As blatant homage from Gabriel García Márquez’ “Love in the Time of Cholera”, it seemed fitting given the media blasts about Ebola, the measles and the flu in the past few months.
After watching a couple of episodes of “The Walking Dead”, you’ll start stocking up on water and canned goods. One of the critical things that people don’t talk about, however, is how you are expected to access your finances if you can’t go to the bank. ATMs are great but I’m not going to stand in the street using an ATM if “fast zombies” are coming my way. I’d want a locked lobby that only non-zombie customers can access.
Getting back to under-performing branches (called in the industry “zombie branches”), when I was at Bank of America, the company, like most banks, had a very robust real estate planning group. My team supplied this group with all sorts of geographic and demographic statistics to help guide the placement of new branches.
Flash forward to the age of the Internet of Everything, and a time where your iPhone can take check deposits, pay for purchases and transfer money. How would a “real estate” strategy work today? If you were running your own bank, how much emphasis would you place on bricks-and-mortar and how would you ensure that the locations you choose are well-placed and likely to be where your current and future customers will be? Some branch network planning folks recommend vetting existing branches by looking at metrics such as deposits per square foot or similar measures.
But all of these metrics presuppose a cogent way to “assign” a bank customer to a branch. If you never use branches, how might that work?
Banks face a two-pronged problem: the first is the plethora of channels they offer to serve customers. With the addition of online and mobile to phone, email and physical locations, financial services customers can do many things without ever walking into a physical location. The second is optimization of the existing branch network. As demographics, traffic patterns, and the world of work changes, brand networks also need to change. What was once a flourishing business district may now be in decline. A major employer moved operations to another country, leaving a once conveniently-located branch in a “dead zone.”

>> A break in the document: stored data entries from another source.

(* ===== verification/GoMigrationProps.v ===== *)
(** * GoMigrationProps: a migrated checkpoint is recovered

    [GoMigration] composed with the codec ([Codec]) and the recovery
    ([RunnerDurable]). *)

From Stdlib Require Import SpecFloat.
From S2P Require Import Prelude Text Durable Core SecurityPolicy Subagent.
From S2P Require Import RunTypes Approvals Codec CodecProps Compaction Runner Checkpoint RunnerDurable.
From S2P Require Import RunnerDurableProps RunnerExample GoMigration.

Section migration.
Context {Value X : Type} `{EqDecision Value} {J : JsonValue Value}.
Context {base : Setup Value X} (dout : DurableOutside (Value := Value) (X := X)).
Notation Item := (RunItem Value).
Notation Entry := (ApprovalJournalEntry Value).

(** ** Items *)

Lemma named_agent agent :
  agent ≠ Some "" → (if String.eqb (default "" agent) "" then None else Some (default "" agent)) = agent.
Proof. destruct agent as [n|]; [|done]. simpl. by destruct (String.eqb_spec n ""); subst. Qed.

Lemma migrate_encoded (i : Item) agent w :
  encode_item i agent = Ok w → agent ≠ Some "" →
  snap_kind (snapshot_item w) ≠ SnapToolApproval ∧ migrate_wire (snapshot_item w) = Ok w.
Proof.
  intros He Ha.
  apply named_agent in Ha as Hag.
  destruct i; unfold encode_item, encode_message in He; inv_ok;
    repeat match goal with x : _ * _ |- _ => destruct x end; inv_ok;
    unfold migrate_wire, snapshot_agent; simpl; rewrite Hag; (split; [done|]); try done.
  by match goal with x : Reasoning |- _ => destruct x end.
Qed.
Lemma migrate_snapshot (w : WireItem Value) (i : Item) :
  decode_item w = Ok i → wire_agent w ≠ Some "" →
  snap_kind (snapshot_item w) ≠ SnapToolApproval ∧ migrate_wire (snapshot_item w) = Ok w.
Proof. intros (He & _ & _)%decode_item_Ok. by eapply migrate_encoded. Qed.

(** ** Histories *)

(** A marker in the journal of a migrated run. *)
Definition entry_of (m : ApprovalMarkerBoundary Value) : Entry :=
  mkEntry (marker m) 0 (Some (before_item m)) None.
Lemma migrate_history (acc : list Item) journal wire phases (h : NativeHistory Value) :
  decode_from (length acc) wire phases = Ok h →
  Forall (λ w : WireItem Value, wire_agent w ≠ Some "") wire → PhaseDenied ∉ phases →
  foldM migrate_item (acc, journal) (snapshot_items wire)
  = Ok (acc ++ native_items h, journal ++ (entry_of <$> native_markers h)).
Proof.
  unfold snapshot_items. revert acc journal phases h. induction wire as [|w wire IH]; intros acc journal phases h.
  { simpl. intros Hh _ _. inv_ok. case_bool_decide; simplify_eq/=. by rewrite !(right_id_L [] (++)). }
  cbn [decode_from fmap list_fmap foldM]. intros Hh [Ha Hw]%Forall_cons Hp.
  destruct (Z.eqb_spec (wire_kind w) 6) as [Hk|Hk].
  - apply bind_Ok in Hh as (data & Hdata & Hh). destruct phases as [|p phases]; [done|].
    apply bind_Ok in Hh as (again & Hto & ([] & He%ensure_Ok%bool_decide_eq_true & Hh)%bind_Ok). subst again.
    apply bind_Ok in Hh as (h1 & Hh & [= <-]). apply not_elem_of_cons in Hp as [Hpd Hp].
    unfold to_wire in Hto. apply bind_Ok in Hto as ([] & Hv & [= <-]). simpl in Hdata, Ha, Hk.
    apply ensure_Ok, bool_decide_eq_true in Hv. simpl in Hv.
    unfold migrate_item at 1. simpl. unfold snapshot_agent. simpl. rewrite named_agent by done.
    assert ((if approved data then PhaseApproved else PhasePending) = p) as ->.
    { rewrite Hv. by destruct p. }
    rewrite (IH _ _ _ _ Hh) by done. by rewrite <-(assoc_L (++)).
  - apply bind_Ok in Hh as (i & Hi & Hh). apply bind_Ok in Hh as (h1 & Hh & [= <-]).
    destruct (migrate_snapshot _ _ Hi Ha) as [Hsk Hmw].
    unfold migrate_item at 1. rewrite bool_decide_false by done. rewrite Hmw. simpl. rewrite Hi. simpl.
    rewrite (IH _ _ phases h1); [by rewrite <-(assoc_L (++))| |done|done].
    rewrite length_app. simpl. by rewrite Nat.add_1_r.
Qed.

(** Where every call has an identifier of its own, what is answered once is nowhere
    pending. *)
Definition call_ids (l : list Item) : list string :=
  omap (λ i, match i with ItemToolCall c => Some (call_id c) | _ => None end) l.
Lemma scan_pairs pending seen (l : list Item) (left : gset string) :
  NoDup (call_ids l) → (∀ id, id ∈ call_ids l → id ∉ seen) → dom pending ⊆ seen →
  pairs_from (dom pending) l = Ok left → ∃ p, scan_history pending seen l = Ok p ∧ dom p = left.
Proof.
  revert pending seen. induction l as [|i l IH]; intros pending seen Hnd Hseen Hsub Hp.
  { simpl in *. simplify_eq. by exists pending. }
  destruct i as [m|m ph|c|id o|id g|r|c]; simpl in Hp; try by apply IH.
  - cbn in Hnd. apply NoDup_cons in Hnd as [Hn Hnd]. case_bool_decide as Hd; [done|].
    cbn [scan_history]. rewrite bool_decide_false by (apply Hseen; cbn; by left).
    apply IH; [done| | |by rewrite dom_insert_L].
    + intros id Hid [->%elem_of_singleton|Hin]%elem_of_union; [done|]. eapply Hseen; [|done]. cbn. by right.
    + rewrite dom_insert_L. set_solver.
  - case_bool_decide as Hd; [|done]. cbn [scan_history]. rewrite bool_decide_true by by apply elem_of_dom.
    apply IH; [done|done|set_solver|by rewrite dom_delete_L].
  - case_bool_decide as Hd; [|done]. cbn [scan_history]. rewrite bool_decide_true by by apply elem_of_dom.
    apply IH; [done|done|set_solver|by rewrite dom_delete_L].
Qed.
Lemma scan_answered (l : list Item) :
  NoDup (call_ids l) → validate_history_pairs l = Ok tt → scan_history ∅ ∅ l = Ok ∅.
Proof.
  intros Hnd Hv. unfold validate_history_pairs in Hv. apply bind_Ok in Hv as (left & Hp & Hl).
  apply ensure_Ok, bool_decide_eq_true in Hl as ->.
  destruct (scan_pairs ∅ ∅ l ∅ Hnd) as (p & Hs & Hd); [set_solver|set_solver|by rewrite dom_empty_L|].
  by apply dom_empty_inv_L in Hd as ->.
Qed.

Lemma restore_migrated len previous (ms : list (ApprovalMarkerBoundary Value)) :
  check_boundaries len previous ms = Ok tt →
  restore_journal (entry_of <$> ms) len 0 = Ok (mkJournal (entry_of <$> ms) false).
Proof.
  intros Hc. unfold restore_journal.
  match goal with |- context[mapR ?f ?l] => assert (∃ us, mapR f l = Ok us) as [us ->]; [|done] end.
  revert previous Hc. induction ms as [|m ms IH]; intros previous Hc; [by eexists|].
  apply check_boundaries_cons in Hc as (Hb & Hv & Hc). destruct (IH _ Hc) as [us Hus].
  csimpl. rewrite Hv. csimpl. replace (len <? before_item m) with false by (symmetry; apply Nat.ltb_ge; lia).
  csimpl. rewrite Hus. by eexists.
Qed.
Lemma go_boundary_resumable b : go_boundary b = true → resumable_boundary b = true.
Proof.
  unfold go_boundary, resumable_boundary, is_one_of. rewrite !existsb_exists.
  intros (x & Hx & He). exists x. split; [|done]. simpl in *. tauto.
Qed.

(** ** Recovery *)

Lemma migrate_gate_Ok (r : GoRecovery Value) blocks p :
  migrate_gate r = Ok (blocks, p) →
  tools p = tools (go_policy r) ∧ tool_use p = tool_use (go_policy r)
  ∧ (max_turns (go_policy r) <= max_turns p)%N
  ∧ (stop_gate config = false → p = go_policy r ∧ blocks = 0%N)
  ∧ (stop_gate config = true → (blocks <= stop_gate_max_blocks config)%N).
Proof.
  unfold migrate_gate. destruct (stop_gate config); intros Hm; inv_ok; bools.
  - simpl. split_and!; try done; lia.
  - split_and!; try done; lia.
Qed.
Lemma migrated_configuration (r : GoRecovery Value) ck f hist j blocks p :
  migrate_gate r = Ok (blocks, p) →
  same_configuration (migrated_runtime ck r f hist j blocks p) p (go_policy r) f = true.
Proof.
  intros (Ht & Hu & Hle & Hoff & Hon)%migrate_gate_Ok. unfold same_configuration, original_policy. simpl.
  rewrite String.eqb_refl, Ht, Hu. simpl. rewrite orb_false_r.
  assert (mkRunPolicy (max_turns (go_policy r)) (tools (go_policy r)) (tool_use (go_policy r)) = go_policy r)
    as -> by by destruct (go_policy r).
  rewrite bool_decide_true by done. rewrite orb_false_r. apply negb_true_iff. rewrite !orb_false_iff.
  destruct (stop_gate config); simpl.
  - split_and!; [done|done|apply N.ltb_ge; lia|apply N.ltb_ge; auto].
  - destruct (Hoff eq_refl) as [-> ->]. rewrite !N.eqb_refl, !andb_false_r.
    split_and!; [done|done|apply N.ltb_ge; lia|apply N.ltb_ge; lia].
Qed.
Lemma check_go_Ok (ck : RunnerCheckpoint Value) :
  check_go ck = Ok tt →
  ck_schema_version ck = 1%N ∧ go_boundary (ck_boundary ck) = true ∧ ck_effect ck = None
  ∧ interrupted (ck_interruptions ck) = false.
Proof.
  unfold check_go. intros (? & H1%ensure_Ok & (? & H2%ensure_Ok & (? & H3%ensure_Ok & _)%bind_Ok)%bind_Ok)%bind_Ok.
  apply andb_true_iff in H1 as [H1%N.eqb_eq _]. apply negb_true_iff, orb_false_iff in H3 as [H3 H4].
  apply bool_decide_eq_false in H3. split_and!; [done|done|by apply eq_None_not_Some|done].
Qed.
Lemma check_totals_cost u (r : GoRecovery Value) :
  check_totals u r = Ok tt → is_finite (go_cost r) && negb (f64_ltb (go_cost r) f64_zero) = true.
Proof.
  unfold check_totals. intros (b & _ & Hb%ensure_Ok)%bind_Ok. by destruct b.
Qed.

(** C19: A migrated Go checkpoint is recovered.  Let the migration accept a checkpoint whose
    history is the snapshot of a wire history that decodes, names no agent by the empty
    string, has no denial among its approvals, each of them with the call it is about, and
    does not use a call id twice.  The migration does not ensure all of this (it lets a history pass
    that uses a call id twice).  Then a new attempt, with another id, at the same run, that is not a child and
    has no children, with no input, under the host's policy and the fingerprint of the agents,
    each of which has a name of its own and one the name of the checkpoint, whose sequence and step are set,
    recovers from it: the run goes on after (or is complete with) the native history that the
    wire history decodes to, its approvals in the journal at their places, with the verified usage,
    turns, cost and tool calls, and nothing left to call. *)
Theorem migration_recovers ck (r : GoRecovery Value) visited ck' wire phases h request initial streaming sender
    st now instant a :
  migrate_go_checkpoint dout visited ck r = Ok ck' →
  ck_history ck = snapshot_items wire → decode_history wire phases = Ok h →
  Forall (λ w : WireItem Value, wire_agent w ≠ Some "") wire → PhaseDenied ∉ phases →
  Forall (λ m, is_ok (approval_call (marker_data (marker m))) = true) (native_markers h) →
  NoDup (call_ids (native_items h)) →
  child = false → ck_run_id ck = context_run_id out → ds_attempt_id st ≠ ck_attempt_id ck →
  ck_children ck = None → ck_sequence ck ≠ 0%N → ck_step_id ck ≠ "" →
  run_input request = [] → run_policy request = go_policy r →
  durable_fingerprint dout visited = Ok (ds_fingerprint st) →
  NoDup ((λ b, agent_name (agents b)) <$> visited) → a ∈ visited → agent_name (agents a) = ck_agent_name ck →
  ∃ o, recover_checkpoint visited (new_engine initial request streaming sender) st now instant ck' = Ok o ∧
    entrance o = (if String.eqb (ck_boundary ck) "run_completed" then EnterCompleted else EnterRun) ∧
    opened_limit o = max_turns (go_policy r) ∧
    ds_sequence (opened_state o) = ck_sequence ck ∧ ds_tool_calls (opened_state o) = go_tool_calls r ∧
    ds_started_at (opened_state o) = go_started_at r ∧
    let e := opened_engine o in
    agent e = a ∧ calls e = [] ∧ history (run_result e) = native_items h ∧
    entries (approval_journal e) = entry_of <$> native_markers h ∧
    usage (run_result e) = go_usage r ∧ engine_turns e = go_turns r ∧ engine_cost e = go_cost r.
Proof.
  intros Hm Hh Hdec Hag Hden Hcalls Hnd Hchild Hrun Hatt Hch Hseq Hstep Hin Hpol Hfp Hnames Ha Hname.
  unfold migrate_go_checkpoint in Hm. apply bind_Ok in Hm as ([] & Hgo%check_go_Ok & Hm).
  destruct Hgo as (Hver & Hb & Heff & Hint).
  apply bind_Ok in Hm as ([] & Hcost%check_totals_cost & Hm).
  rewrite Hh, (migrate_history [] [] wire phases h Hdec Hag Hden) in Hm. simpl in Hm.
  apply bind_Ok in Hm as ([] & Hpairs & Hm). apply bind_Ok in Hm as ([] & _ & Hm).
  apply bind_Ok in Hm as ([blocks p] & Hgate & Hm). rewrite Hfp in Hm. injection Hm as <-.
  apply decode_from_encode in Hdec as (_ & Hbound & _). simpl in Hbound.
  destruct (restore_approvals_Ok [] (entry_of <$> native_markers h) ∅) as (apps & Happs).
  { intros x (m & -> & Hmm)%list_elem_of_fmap. rewrite Forall_forall in Hcalls. by apply Hcalls. }
  unfold recover_checkpoint, check_envelope, check_configuration, adopt_policy, check_consistency, check_settled.
  cbn [with_runtime ck_schema_version ck_run_id ck_attempt_id ck_children ck_interruptions ck_runtime
    ck_sequence ck_step_id ck_agent_name ck_effect execution_boundary].
  rewrite Hver, Hrun, Hch, Hint, Heff, String.eqb_refl, Hchild.
  simpl. rewrite Hin, Hpol, (migrated_configuration _ _ _ _ _ _ _ Hgate).
  destruct (String.eqb_spec (ck_attempt_id ck) (ds_attempt_id st)); [congruence|]. simpl.
  destruct (N.eqb_spec (ck_sequence ck) 0); [done|]. destruct (String.eqb_spec (ck_step_id ck) ""); [done|].
  rewrite (bool_decide_true (Some (ck_agent_name ck) = _)) by done. simpl. rewrite (scan_answered _ Hnd Hpairs), Hcost, go_boundary_resumable by done.
  unfold queue_matches. simpl. rewrite (bool_decide_true (∅ = ∅)), andb_false_r by done. simpl.
  assert (∀ l : list Entry, negb (negb (bool_decide (length l = 0)) && bool_decide (length l = 0)
    && negb (ck_boundary ck =? "run_completed")%string) = true) as -> by (intros l; by case_bool_decide).
  simpl. rewrite <-Hname, last_named by done. simpl.
  rewrite (restore_migrated _ _ _ Hbound). simpl. rewrite Happs. simpl.
  rewrite andb_false_r. destruct (ck_boundary ck =? "run_completed")%string.
  all: eexists; split; [reflexivity|]; simpl.
  all: by split_and!.
Qed.
End migration.

(** ** A Go checkpoint after a tool *)

Definition go_wire : list (WireItem string) :=
  [mkWire 0 None (Some (mkMessageOutput "go" "" [])) None None None None None None None;
   mkWire 1 (Some "first") None (Some (mkToolCallData "c1" "read" (Present ""))) None None None None None None;
   mkWire 6 (Some "first") None None None None None None None
     (Some (mkToolApprovalData "read" (Present "") "c1" true));
   mkWire 2 (Some "first") None None (Some (mkToolOutputData [] "c1" "done" false)) None None None None None].
Definition go_native : NativeHistory string :=
  match decode_history go_wire [PhaseApproved] with Ok h => h | Err _ => mkNative [] [] [] end.
Definition go_checkpoint : RunnerCheckpoint string :=
  mkCheckpoint 1 (context_run_id script_outside) "attempt-1" "step" 4 "tool_completed" "first" (snapshot_items go_wire) None
    (mkUsageData 1 10 5 0 0) None 7 None None.
Definition go_recovery : GoRecovery string :=
  mkGoRecovery sample_policy None None 1 (mkUsage 10 5 0 0 None) f64_zero 1 3 None None.
Definition go_migrated : RunnerCheckpoint string :=
  match migrate_go_checkpoint durable_script [0%N] go_checkpoint go_recovery with Ok c => c | Err _ => go_checkpoint end.
Definition go_state : DurableState string :=
  mkDurable false None 9 None "attempt-2" 0 "later"
    (match durable_fingerprint durable_script [0%N] with Ok f => f | Err _ => "" end) None 0.
Lemma migration_recovers_witness :
  ∃ o, recover_checkpoint [0%N] (new_engine 0 (mkRunRequest [] sample_policy) false false) go_state 9 9 go_migrated = Ok o
    ∧ history (run_result (opened_engine o)) = native_items go_native
    ∧ length (native_markers go_native) = 1%nat.
Proof.
  destruct (migration_recovers durable_script go_checkpoint go_recovery [0%N] go_migrated go_wire [PhaseApproved]
    go_native (mkRunRequest [] sample_policy) 0 false false go_state 9 9 0) as (o & Ho & Hr);
    try (vm_compute; reflexivity); try (vm_compute; discriminate).
  - repeat constructor; discriminate.
  - apply (bool_decide_unpack _). vm_compute. exact I.
  - repeat constructor.
  - apply (bool_decide_unpack _). vm_compute. exact I.
  - apply (bool_decide_unpack _). vm_compute. exact I.
  - apply (bool_decide_unpack _). vm_compute. exact I.
  - exists o. split; [exact Ho|]. split; [apply Hr|vm_compute; reflexivity].
Defined.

Channel usage and evolving expectations also have bearing on branch real estate strategy. Examining the usage of various channels within a customer base may show a proliferation of remote banking users who only need a physical location for very specific tasks. But where to locate this branch and how do you staff and train employees for a “someday” interaction.
Some banks have already played with the idea of micro-branches – small footprint locations with limited services – to counteract the high investment needed to keep a fully-featured branch profitable. Some have even used “pop-up” branches – taking a page from retail, a pop-up branch is a temporary location usually designed to take advantage of a unique location or temporary situation requiring banking services (like a festival, concert or convention).
If you have a branch location dependent upon a group of geographically-concentrated businesses who only need you sometimes, wouldn’t a mobile bank branch that shows up on Fridays (or payday) make more sense? Why invest in a permanent branch location that’s only needed occasionally?
Many of the larger banks seem to agree. ATM locations are no longer tied solely to physical branches as much as they were. And, if you just need to check on the status of something, wouldn’t videoconferencing or a phone call suffice? Again, development of these technologies is happening already.
Combining large amounts of insight about customers, footing those with likely investments to serve those customers and then enacting a cogent branch strategy to suit makes sense.
And, of course, if fast zombies are coming, a good old fashioned bank vault would be handy.
What factors should banks be considering for their real estate strategy?